In the personal property he has an absolute right. If he is the “head of a family,” within the contemplation of the homestead law, he may claim its interposition, so far as it extends to such property.
The exemption was intended, not alone as a benefit to the head of the family, but to those whose relations to the head demand, on the one hand, support and protection, and, on the other, require a contribution, by the aid of their labor, to the maintenance and conduct of the general establishment to which they belong. This would naturally be the case between parent and minor children who are in terms embraced within the exemption. It would not follow that, although the head of a family might.not be a parent, the one sub
The language of the 7th Article of the Constitution of Georgia, in regard to “ homestead exemption,” is in terms very similar to those of our own. It declares that “each head of a family” is entitled to an exemption of a certain amount, both of real and personal property, against which no judgment of any Court within the State shall be enforced. In Calhoun vs. McLendon, 2 Geo., 406, the Supreme Court re-affirmed a decision which it had before made, to wit: “That a single man, having no person dependent on him for a support or maintenance, in the meaning of the Constitution, was not the head of a family, and the servants proven to be in his employ in this case does not change the rule.”
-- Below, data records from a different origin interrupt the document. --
(* ===== verification/Registry.v ===== *)
(** * Pulling an image ([crates/oci-registry/src/lib.rs])

    A [Puller] fetches the manifest a reference names, then its config and layers, into an image
    layout: redirects followed by hand under the rules of [Auth], one challenge answered, each blob
    streamed to a temporary file, hashed, and renamed only when the hash is its name.

    The state is the token, the peers, the exchanges so far and the disk.  The HTTP client is a
    parameter: what a request is answered with, from any state of the peers, and the proxies that the
    operator's environment names for a URL, which it honours.  The disk is the files
    by path, and a script of failures: each call of the file system takes the next entry, and a
    failing write leaves a part of its bytes.  Reading a file to hash it is one call here.  SHA-256
    with its hex encoding, the JSON decoders and encoder, and the process id are parameters. *)
From S2P Require Import Prelude Text Effects IpAddr Digest Reference Auth.

Definition ACCEPT : bytes :=
  B "application/vnd.oci.image.index.v1+json, application/vnd.oci.image.manifest.v1+json, application/vnd.docker.distribution.manifest.list.v2+json, application/vnd.docker.distribution.manifest.v2+json".
Definition MAX_MANIFEST_BYTES : N := 4 * 1024 * 1024.
Definition MAX_BLOB_BYTES : N := N.shiftl 16 30.
Definition MAX_REDIRECTS : nat := 5.
(** The buffer of [stream_verified]. *)
Definition BUFFER : N := 256 * 1024.

(** ** Data *)

(** A reader, as what its successive [read]s return; an empty read, or none left, is the end. *)
Abbreviation Reads := (list (result bytes bytes)).

Record Request (Url : Type) : Type := MkRequest {
  rq_url : Url;
  rq_accept : option bytes;
  rq_authorization : option bytes }.
Arguments MkRequest {Url}.
Arguments rq_url {Url}.
Arguments rq_accept {Url}.
Arguments rq_authorization {Url}.

(** A header is present when it is there and is text. *)
Record HttpResponse : Type := MkResponse {
  status : N;
  www_authenticate : option bytes;
  location : option bytes;
  content_type : option bytes;
  content_length : option N;
  body : Reads;
  (** [resp.text()] *)
  text : option bytes }.

Definition is_redirection (status : N) : bool := (300 <=? status)%N && (status <? 400)%N.
Definition is_success (status : N) : bool := (200 <=? status)%N && (status <? 300)%N.

(** [serde_json::Value]; an object's entries in the order it iterates them. *)
Inductive Value : Type :=
  | VNull
  | VBool (b : bool)
  | VNumber (text : bytes)
  | VString (s : bytes)
  | VArray (l : list Value)
  | VObject (l : list (bytes * Value)).

Definition value_get (k : bytes) (v : Value) : option Value :=
  match v with
  | VObject l => option_map snd (List.find (fun kv => beq (fst kv) k) l)
  | _ => None
  end.
Definition value_as_str (v : Value) : option bytes := match v with VString s => Some s | _ => None end.
Definition as_object (v : Value) : option (list (bytes * Value)) :=
  match v with VObject l => Some l | _ => None end.

Record WirePlatform : Type := MkWirePlatform { os : option bytes; architecture : option bytes }.
(** [size] is an [i64]. *)
Record WireDescriptor : Type := MkWireDescriptor {
  d_media_type : option bytes; d_digest : option bytes; d_size : option Z; d_platform : option WirePlatform }.
Record WireDoc : Type := MkWireDoc {
  media_type : option bytes;
  manifests : option (list WireDescriptor);
  config : option WireDescriptor;
  layers : option (list WireDescriptor) }.

Inductive PullError (Url : Type) : Type :=
  | BadReference (e : ReferenceError)
  | BadChallenge (e : ChallengeError Url)
  | Transport (what detail : bytes)
  | Status (what : bytes) (status : N) (detail : bytes)
  | Destination (host detail : bytes)
  | Redirect (to detail : bytes)
  | DigestMismatch (expected actual : bytes)
  | TooLarge (what : bytes) (cap actual : N)
  | Io (path detail : bytes).
Arguments BadReference {Url}.
Arguments BadChallenge {Url}.
Arguments Transport {Url}.
Arguments Status {Url}.
Arguments Destination {Url}.
Arguments Redirect {Url}.
Arguments DigestMismatch {Url}.
Arguments TooLarge {Url}.
Arguments Io {Url}.

Record Pulled : Type := MkPulled {
  layout : bytes;
  manifest_digest : Digest;
  bytes_downloaded : N;
  blobs_reused : N }.

(** The client: it is built for a reference, with the operator's credential for it. *)
Record Puller : Type := MkPuller { reference : Reference; basic : option bytes }.

Definition local (p : Puller) : bool := is_local (reference p).

(** ** The disk *)

(** A failing call: its error, and how much a write did before. *)
Abbreviation Fault := (bytes * nat)%type.

Record Disk : Type := MkDisk { files : gmap bytes bytes; faults : list (option Fault) }.

(** A path's directory and last component, for a path that ends in one. *)
Definition path_parent (p : bytes) : bytes := match rsplit_once "/" p with Some (d, _) => d | None => [] end.
Definition path_file_name (p : bytes) : bytes := match rsplit_once "/" p with Some (_, f) => f | None => p end.

(** Successive reads of a slice through a buffer of [n] bytes. *)
Fixpoint chunks_go (fuel n : nat) (l : bytes) : Reads :=
  match fuel, l with
  | O, _ | _, [] => []
  | S fuel, _ => Ok (take n l) :: chunks_go fuel n (drop n l)
  end.
Definition slice_reads (l : bytes) : Reads := chunks_go (length l) (N.to_nat BUFFER) l.

(** [read.take(n).read_to_end]. *)
Fixpoint take_to_end (n : N) (acc : bytes) (reads : Reads) : result bytes bytes :=
  match reads with
  | [] => Ok acc
  | r :: rest =>
      if (n =? 0)%N then Ok acc
      else match r with
           | Err e => Err e
           | Ok [] => Ok acc
           | Ok b => let b := take (N.to_nat n) b in
                     take_to_end (n - N.of_nat (length b)) (acc ++ b) rest
           end
  end.

Fixpoint read_to_end (acc : bytes) (reads : Reads) : result bytes bytes :=
  match reads with
  | [] | Ok [] :: _ => Ok acc
  | Err e :: _ => Err e
  | Ok b :: rest => read_to_end (acc ++ b) rest
  end.

(** The first 400 characters. *)
Definition brief (s : bytes) : bytes := concat (map item_bytes (take 400 (utf8_items s))).

Definition is_index_type (media_type : bytes) : bool :=
  beq media_type (B "application/vnd.oci.image.index.v1+json")
  || beq media_type (B "application/vnd.docker.distribution.manifest.list.v2+json").

(** ** The operator's credential for a registry *)

Definition HUB_LEGACY_KEY : bytes := B "https://index.docker.io/v1/".

Definition config_key_host (key : bytes) : bytes :=
  let k := match strip_prefix (B "https://") key with
           | Some k => k
           | None => match strip_prefix (B "http://") key with Some k => k | None => key end
           end in
  before "/" k.

Definition key_names_registry (key : bytes) (r : Reference) : bool :=
  if is_default_registry r && beq key HUB_LEGACY_KEY then true
  else if negb (is_default_registry r) && beq key HUB_LEGACY_KEY then false
  else beq (config_key_host key) (registry r) || beq (config_key_host key) (host r).

Fixpoint find_auth (entries : list (bytes * Value)) (r : Reference) : option bytes :=
  match entries with
  | [] => None
  | (key, entry) :: rest =>
      if negb (key_names_registry key r) then find_auth rest r
      else match value_get (B "auth") entry ≫= value_as_str with
           | Some auth => if beq auth [] then find_auth rest r else Some auth
           | None => find_auth rest r
           end
  end.

Section Pull.
Context {Url W : Type} `{UrlLib Url}.
(** The HTTP client: the answer of the peers to a request, or a transport error. *)
Variable send_request : Request Url -> W -> result HttpResponse bytes * W.
(** [hex::encode(Sha256::digest(..))] *)
Variable sha256_hex : bytes -> bytes.
(** [serde_json::from_slice] at [Value] and at [WireDoc]; [to_vec_pretty] of the index of one
    manifest: its media type, digest and size, and the reference. *)
Variables (json_value : bytes -> result Value bytes) (json_doc : bytes -> result WireDoc bytes)
  (json_index : bytes -> bytes -> N -> bytes -> result bytes bytes).
(** [{:?}] of a string, and [std::process::id]. *)
Variables (debug_str : bytes -> bytes) (pid : N).

Record PullState : Type := MkSt {
  token : option bytes;
  peers : W;
  (** What was sent and what came back, in order. *)
  exchanges : list (Request Url * result HttpResponse bytes);
  disk : Disk }.

Abbreviation Error := (PullError Url).
Abbreviation P := (SE PullState Error).

Definition set_token (t : option bytes) (s : PullState) : PullState := MkSt t (peers s) (exchanges s) (disk s).
Definition set_disk (d : Disk) (s : PullState) : PullState := MkSt (token s) (peers s) (exchanges s) d.
(* ===== verification/Cmdline.v ===== *)
(** * The kernel command line as the guest reads it ([crates/guest-agent/src/cmdline.rs])

    The host passes boot-time configuration as [key=value] words. *)
From S2P Require Import Prelude Text.

(** The words, up to the first whose key is [key]. *)
Fixpoint find_value (key : bytes) (toks : list bytes) : option bytes :=
  match toks with
  | [] => None
  | tok :: r =>
      match split_once "=" tok with
      | Some (k, v) => if beq k key then Some v else find_value key r
      | None => find_value key r
      end
  end.

Definition value (cmdline key : bytes) : option bytes := find_value key (split_whitespace cmdline).

(** A word of the kernel command line: not empty, and of ASCII graphic characters. *)
Definition word (w : bytes) : Prop := w <> [] /\ forallb is_ascii_graphic w = true.

Lemma value_of_words ws key : Forall word ws -> value (join [space] ws) key = find_value key ws.
Proof. intros H. unfold value. by rewrite split_whitespace_join. Qed.

Lemma find_value_app key a b :
  find_value key (a ++ b) = match find_value key a with Some v => Some v | None => find_value key b end.
Proof.
  induction a as [|t a IH]; [done|]. cbn [app find_value].
  destruct (split_once "=" t) as [[k v]|]; [|done]. by destruct (beq k key).
Qed.

Lemma find_value_pair key k v r : "="%char ∉ k ->
  find_value key ((k ++ "="%char :: v) :: r) = if beq k key then Some v else find_value key r.
Proof. intros Hk. cbn [find_value]. by rewrite split_once_app. Qed.

(** What [value] gives is what follows the first word that spells the key and an equals sign. *)
Lemma find_value_Some key toks v :
  find_value key toks = Some v <->
  exists a b, toks = a ++ (key ++ "="%char :: v) :: b /\ "="%char ∉ key /\ find_value key a = None.
Proof.
  split.
  - induction toks as [|t toks IH]; [done|]. cbn [find_value].
    destruct (split_once "=" t) as [[k w]|] eqn:E.
    + apply split_once_Some in E as [-> Hk]. destruct (beq k key) eqn:Ek.
      * intros [= ->]. apply beq_true in Ek as ->. by exists [], toks.
      * intros (a & b & -> & Hkey & Ha)%IH. exists ((k ++ "="%char :: w) :: a), b.
        split_and!; [done|done|]. by rewrite find_value_pair, Ek.
    + intros (a & b & -> & Hkey & Ha)%IH. exists (t :: a), b. split_and!; [done|done|].
      cbn [find_value]. by rewrite E.
  - intros (a & b & -> & Hkey & Ha). rewrite find_value_app, Ha, find_value_pair by done.
    by rewrite (proj2 (beq_true _ _) eq_refl).
Qed.

(** A line without whitespace around its words: printing a pair and reading it back. *)
Lemma value_appended ws k v :
  Forall word ws -> word (k ++ "="%char :: v) -> "="%char ∉ k -> find_value k ws = None ->
  value (join [space] (ws ++ [k ++ "="%char :: v])) k = Some v.
Proof.
  intros Hws Hw Hk Hno. rewrite value_of_words by (apply Forall_app; by rewrite Forall_singleton).
  rewrite find_value_app, Hno, find_value_pair by done. by rewrite (proj2 (beq_true _ _) eq_refl).
Qed.

Example value_first : value (B "quiet k=a  k=b k") (B "k") = Some (B "a").
Proof. vm_compute. reflexivity. Qed.
Example value_absent : value (B "quiet ro isopod.net") (B "isopod.net") = None.
Proof. vm_compute. reflexivity. Qed.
Statutes exempting property from liability to debts are in derogation of the common law, and not entitled to such a liberal construction as would extend them to those who are not in the spirit or letter of the policy of their enactment. The object of the protection afforded by the Constitution “ was the family, the head of it standing as its representative.”—In Re. Kennedy et al., 2 S. C., 216; Bradley vs. Rodelsperger, 3 S. C., 226; Howe vs. Howe, 2 S. C., 229.
The motion to reverse the order appealed from is granted.